Raney and Ladani state in their paper that some transit and mobility services may require all riders to wear masks to protect others from "droplet spread" and allow ridership to increase more rapidly. In some cases, private commuter buses may impose twice-per-month testing for people boarding buses to ensure safe commutes. He pointed to reports that Amazon CEO Jeff Bezos has recently called for testing of all Amazon employees. Others may follow his lead.

The one factor that will likely help transit agencies get their ridership back is highway congestion. The worse the highways start to look, the more people will start getting onto trains and buses.

"When you have a lousy corridor like U.S. Highway 101, as it gets filled (with) back up with traffic, transit will rebound nicely in those corridors," Raney said.

While transit use remains a major wild card, biking could see an uptick. The paper by Raney and Ladani states that we can expect more bike commuting because the mode allows people to maintain physical distance. Other factors also point in favor of bicycling. Even before the pandemic, Stanford University and other major employers in the Palo Alto area were rolling out programs to offer incentives for employees to commute by bikes. Facebook and Google have launched pilot programs to equip employees with electric bikes, he said.

Palo Alto was just about to implement a bike-share program when the health crisis arrived. The effort could now be hampered by concerns about the virus contagion. But the city also has accelerated the implementation of its bike master plan in recent years, an effort that the city paused after a public outcry over modifications at Ross Road and that it was preparing to resume when the pandemic hit.

Raney said the Palo Alto TMA is preparing to introduce an incentive program to help nudge people toward riding bicycles. It will allow users who bike to work to receive cash credit that they can spend at local businesses. The program uses GPS-based software to make sure people are biking and includes a "commuter wallet" app that will allow users to pay through QR codes on their phones.

The "slow streets" effort can also help spur more biking, though Raney noted that it's mostly limited to large cities like Oakland. Other cities have implemented more limited versions of this, with San Francisco this week banning traffic from a major segment in Golden Gate Park. Raney said he believes some of these bike improvements will outlast the pandemic.

"You may not end up with 74 miles, but you may end up with 7 miles of slow streets," Raney said. "Some of it would stick."

The one area that everyone agrees will see a big boost after the shutdown is telecommuting. Karina Ricks, director of mobility and infrastructure for the city of Pittsburgh, Pennsylvania, said the pandemic forced cities and employers to demonstrate "proof of concept" when it comes to working from home.

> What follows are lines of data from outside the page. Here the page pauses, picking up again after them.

Lemma value_counts_vazia (pd : Pandas) (s : list (option string)) :
  value_counts pd s = [] <-> (forall c, In c s -> c = None).
Proof.
  rewrite <- dropna_nil. split; intros H.
  - pose proof (value_counts_soma pd s) as Hs. rewrite H in Hs.
    destruct (dropna s); [reflexivity|discriminate Hs].
  - unfold value_counts. rewrite H. apply Permutation_nil. symmetry.
    apply sort_values_perm.
Qed.

Lemma coluna_nula {A : Type} (c : Registro -> option A) (df : DataFrame) :
  (forall x, In x (coluna c df) -> x = None) <-> (forall r, In r df -> c r = None).
Proof.
  unfold coluna. split.
  - intros H r Hr. apply H. now apply in_map.
  - intros H x Hx. apply in_map_iff in Hx. destruct Hx as [r [<- Hr]]. now apply H.
Qed.

(** The first row of a table sorted by pandas holds the largest count. *)
Lemma value_counts_primeiro (pd : Pandas) (s : list (option string))
    (x : string * nat) (t : Serie) :
  value_counts pd s = x :: t ->
  snd x = ocorrencias (fst x) (dropna s)
  /\ forall k, ocorrencias k (dropna s) <= snd x.
Proof.
  intros E. destruct x as [k0 n0]. cbn [fst snd].
  assert (Hin : In (k0, n0) (value_counts pd s)) by (rewrite E; now left).
  apply value_counts_In in Hin. split; [tauto|]. intros k.
  destruct (ocorrencias k (dropna s)) as [|m] eqn:Ek; [lia|].
  assert (Hk : In (k, S m) (value_counts pd s)).
  { apply value_counts_In. split; [now rewrite Ek|lia]. }
  rewrite E in Hk. destruct Hk as [[= _ <-]|Hk]; [lia|].
  pose proof (sort_values_desc pd (conta (dropna s))) as Hs.
  fold (value_counts pd s) in Hs. rewrite E in Hs.
  apply Sorted_StronglySorted in Hs; [|exact decrescente_trans].
  inversion Hs as [|? ? _ Hall]; subst. rewrite Forall_forall in Hall.
  apply (Hall (k, S m) Hk).
Qed.
(** * kksubs: subtitle layout and layer compositing

    A shallow embedding of [src/kksubs/model/subtitle_services.py]
    ([_get_text_dimensions], [add_background], [apply_subtitle_to_image],
    [SubtitleService.apply_subtitle_group]) together with the part of
    Python's [textwrap] module and of Pillow's [Image.paste] that the
    program's behaviour depends on.

    Conventions.
    - Python [str] is a list of characters; characters are 8-bit
      ([ascii]), i.e. code points 0..255.
    - Python [int] is [Z]; the true division [/] of the positioning
      formulas produces a [float], modelled by the exact rational [Q].
    - An exception is a value of [exn]; a computation that may raise has
      type [exn + A].
    - The canvas is a mutable object shared with the caller:
      [apply_subtitle_to_image] therefore reports, also when it raises,
      the canvas as it is at that moment ([outcome]). *)

From Stdlib Require Import String Ascii ZArith NArith QArith Qround Bool Lia List.
From Stdlib.Strings Require Import Byte.
Import ListNotations.

Local Open Scope Z_scope.

(** ** Exceptions *)

Inductive exn : Type :=
| OSError_image           (* Image.open(image_path) fails *)
| OSError_background      (* Image.open(background_image_path) fails *)
| ValueError_width        (* textwrap: "invalid width (must be > 0)" *)
| OSError_font            (* ImageFont.truetype cannot open the resource *)
| TypeError_bbox          (* getbbox() returned None, then subscripted *)
| ValueError_max          (* max() of an empty sequence *)
| ValueError_alignment    (* "Invalid alignment value ..." *)
| ValueError_push.        (* "Invalid push value ..." *)

Definition bind {A B : Type} (m : exn + A) (k : A -> exn + B) : exn + B :=
  match m with
  | inl e => inl e
  | inr a => k a
  end.

Notation "x <- m ;; k" := (bind m (fun x => k))
  (at level 61, m at next level, right associativity).
Notation "' p <- m ;; k" := (bind m (fun x => let p := x in k))
  (at level 61, p pattern, m at next level, right associativity).

(** [[f(x) for x in xs]] where [f] may raise: left to right, the first
    exception wins. *)
Fixpoint mapM {A B : Type} (f : A -> exn + B) (xs : list A) : exn + list B :=
  match xs with
  | [] => inr []
  | x :: xs' => y <- f x ;; ys <- mapM f xs' ;; inr (y :: ys)
  end.

(** ** Strings *)

Definition text : Type := list ascii.

Definition str (s : string) : text := list_ascii_of_string s.

(** [len(s)] *)
Definition len {A : Type} (s : list A) : Z := Z.of_nat (length s).

Definition code (c : ascii) : N := N_of_ascii c.

Definition between (lo hi n : N) : bool := ((lo <=? n) && (n <=? hi))%N.

(** [string.whitespace], the class [textwrap] works with:
    tab, newline, vertical tab, form feed, carriage return, space. *)
Definition in_whitespace (c : ascii) : bool :=
  between 9 13 (code c) || (code c =? 32)%N.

"Maybe we don't like forced telework so much, but telework is a viable alternative to commuting," Ricks said at the April 22 webinar.

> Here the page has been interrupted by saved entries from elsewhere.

(** * datacube.utils.uris: URI and path reconciliation

    A shallow embedding of [datacube/utils/uris.py] together with the parts
    of the Python standard library its functions call, and the properties of
    the URI classifier, the part codec, the base-directory resolver, the path
    normaliser and the URI coercer.

    Conventions of the embedding.
    - A Python [str] is the list of its Unicode code points ([N]); [bytes]
      is a list of byte values.  [lit "..."] turns an ASCII literal into a
      [str].
    - A Python [int] is a [Z].  The interpreter's limit on the length of
      int/str conversions ([sys.get_int_max_str_digits()], 4300 digits by
      default) is read from the host; beyond it ['{:d}'.format] and [int]
      raise [ValueError].
    - A call that can raise returns a [result]; [try ... except] becomes
      [try_except] with the test on the exception's class.
    - What the operating system and the interpreter provide (the environment,
      the working directory, symlink resolution, [os.name], the limit on
      int/str conversions) is read from an explicit [host].
    - [pathlib.Path] is modelled for a POSIX host, where it is a
      [PosixPath]; so are the functions that compute with paths
      ([as_url], [default_base_dir], [normalise_path]).  The branch of
      [uri_to_local_path] for [os.name == 'nt'] is modelled too; the
      [WindowsPath] it builds is kept as the text it is built from.
    - The library functions follow CPython 3.11 ([urllib.parse], [pathlib],
      [posixpath], [nturl2path], [re]); the character tables are those of its
      [unicodedata] (Unicode 14.0.0). *)

From Stdlib Require Import ZArith NArith String Ascii Bool Lia.
From Stdlib Require Import DecimalFacts DecimalZ DecimalPos DecimalN.
From stdpp Require Import base option list gmap.
Import ListNotations.

Local Open Scope N_scope.

(** ** Strings *)

(** A code point, a string of code points, and a string of bytes. *)
Abbreviation char := N (only parsing).
Abbreviation str := (list N) (only parsing).
Abbreviation bytes := (list N) (only parsing).

Definition lit (s : string) : str := List.map N_of_ascii (list_ascii_of_string s).

Module Str.

Definition eqb (s t : str) : bool := bool_decide (s = t).

(** [c in s] for a single character [c]. *)
Definition mem (c : char) (s : str) : bool := existsb (N.eqb c) s.

(** The longest prefix of [s] with no character satisfying [p], and what
    follows it (beginning with the first such character, if any). *)
Fixpoint break (p : char -> bool) (s : str) : str * str :=
  match s with
  | [] => ([], [])
  | c :: s' => if p c then ([], s)
               else let '(a, b) := break p s' in (c :: a, b)
  end.

(** [s.find(c)] for a single character: the index of the first occurrence. *)
Fixpoint find (c : char) (s : str) : option nat :=
  match s with
  | [] => None
  | x :: s' => if x =? c then Some O else S <$> find c s'
  end.

(** [s.split(c, 1)] when [c] occurs in [s]: the text before and after the
    first occurrence. *)
Definition split1 (c : char) (s : str) : option (str * str) :=
  match break (N.eqb c) s with
  | (a, _ :: b) => Some (a, b)
  | (_, []) => None
  end.

(** [s.split(c)] for a one-character separator. *)
Fixpoint split (c : char) (s : str) : list str :=
  match s with
  | [] => [[]]
  | x :: s' =>
      if x =? c then [] :: split c s'
      else match split c s' with
           | h :: t => (x :: h) :: t
           | [] => [[x]]
           end
  end.

(** [sep.join(l)] for a one-character separator. *)
Fixpoint join (sep : char) (l : list str) : str :=
  match l with
  | [] => []
  | [a] => a
  | a :: l' => a ++ sep :: join sep l'
  end.

(** [s.replace(a, b)] for single characters. *)
Definition replace (a b : char) (s : str) : str :=
  List.map (fun c => if c =? a then b else c) s.

(** [s.replace(a, "")]. *)
Definition remove (a : char) (s : str) : str :=
  List.filter (fun c => negb (c =? a)) s.

(** [s.lstrip(chars)] with the stripped set given as a predicate. *)
Fixpoint lstrip (p : char -> bool) (s : str) : str :=
  match s with
  | c :: s' => if p c then lstrip p s' else s
  | [] => []
  end.

Fixpoint startswith (pre s : str) : bool :=
  match pre, s with
  | [], _ => true
  | a :: pre', b :: s' => (a =? b) && startswith pre' s'
  | _ :: _, [] => false
  end.

Definition endswith (suf s : str) : bool := startswith (rev suf) (rev s).

Definition isascii (s : str) : bool := forallb (fun c => c <? 128) s.

End Str.

(** ** The Unicode character database *)

Module Unicode.

(** Code points [c] for which [chr(c).isspace()] holds, as inclusive ranges. *)
Definition space_ranges : list (N * N) :=
  [ (9, 13); (28, 32); (133, 133); (160, 160); (5760, 5760); (8192, 8202);
    (8232, 8233); (8239, 8239); (8287, 8287); (12288, 12288) ].

(** Code points for which [chr(c).isdecimal()] holds.  Every range is a whole
    number of decades, and the digit value of a code point [c] of the range
    starting at [lo] is [(c - lo) mod 10]. *)
Definition decimal_ranges : list (N * N) :=
  [ (48, 57); (1632, 1641); (1776, 1785); (1984, 1993); (2406, 2415);
    (2534, 2543); (2662, 2671); (2790, 2799); (2918, 2927); (3046, 3055);
    (3174, 3183); (3302, 3311); (3430, 3439); (3558, 3567); (3664, 3673);
    (3792, 3801); (3872, 3881); (4160, 4169); (4240, 4249); (6112, 6121);
    (6160, 6169); (6470, 6479); (6608, 6617); (6784, 6793); (6800, 6809);
    (6992, 7001); (7088, 7097); (7232, 7241); (7248, 7257); (42528, 42537);
    (43216, 43225); (43264, 43273); (43472, 43481); (43504, 43513);
    (43600, 43609); (44016, 44025); (65296, 65305); (66720, 66729);
    (68912, 68921); (69734, 69743); (69872, 69881); (69942, 69951);
    (70096, 70105); (70384, 70393); (70736, 70745); (70864, 70873);
    (71248, 71257); (71360, 71369); (71472, 71481); (71904, 71913);
    (72016, 72025); (72784, 72793); (73040, 73049); (73120, 73129);
    (92768, 92777); (92864, 92873); (93008, 93017); (120782, 120831);
    (123200, 123209); (123632, 123641); (125264, 125273); (130032, 130041) ].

Numerous studies also suggest that telecommuting has plenty of room for growth. Global Workplace Analytics, a research firm that specializes in workplace strategies, estimated that about 56% of the workforce could work from home at least part of the time. However, only 3.6% of the workforce currently does so for half of their allotted time or more. The firm concluded that employees who worked remotely before the pandemic will do so more frequently once they are allowed to return to the office. For those who were new to working remotely, "there will be a significant upswing in their adoption."

"Our best estimate is that we will see 25-30% of the workforce working at home on (a) multiple-days-a-week basis by the end of 2021," the firm concluded.

Raney also concluded that the trend will "stick," though he predicted that about 10% will continue to telework after the pandemic. During the COVID-19 shutdown, he and Ladani wrote, "many workers have proven their ability to work from home." The ability of more people to work remotely also means that suburban cities that are considering new office developments can now convincingly require that the developers keep their single-occupancy-vehicle rates at 65% or lower (down from the 75% level that has been the norm before the pandemic).

This, his paper states, is based on the "assumption of enlarged telework commute mode share."

"If properly managed, tenants can accommodate more employees in the same building space for almost the same cost," he and Ladani wrote.

Even with more people working remotely, Raney said he expects traffic to gradually return to Highway 101. The lack of traffic jams may be a relief to many, but it is also an inducement for people to get in their cars during peak hours.

"Induced demand is a phenomenon we have to deal with," Raney said.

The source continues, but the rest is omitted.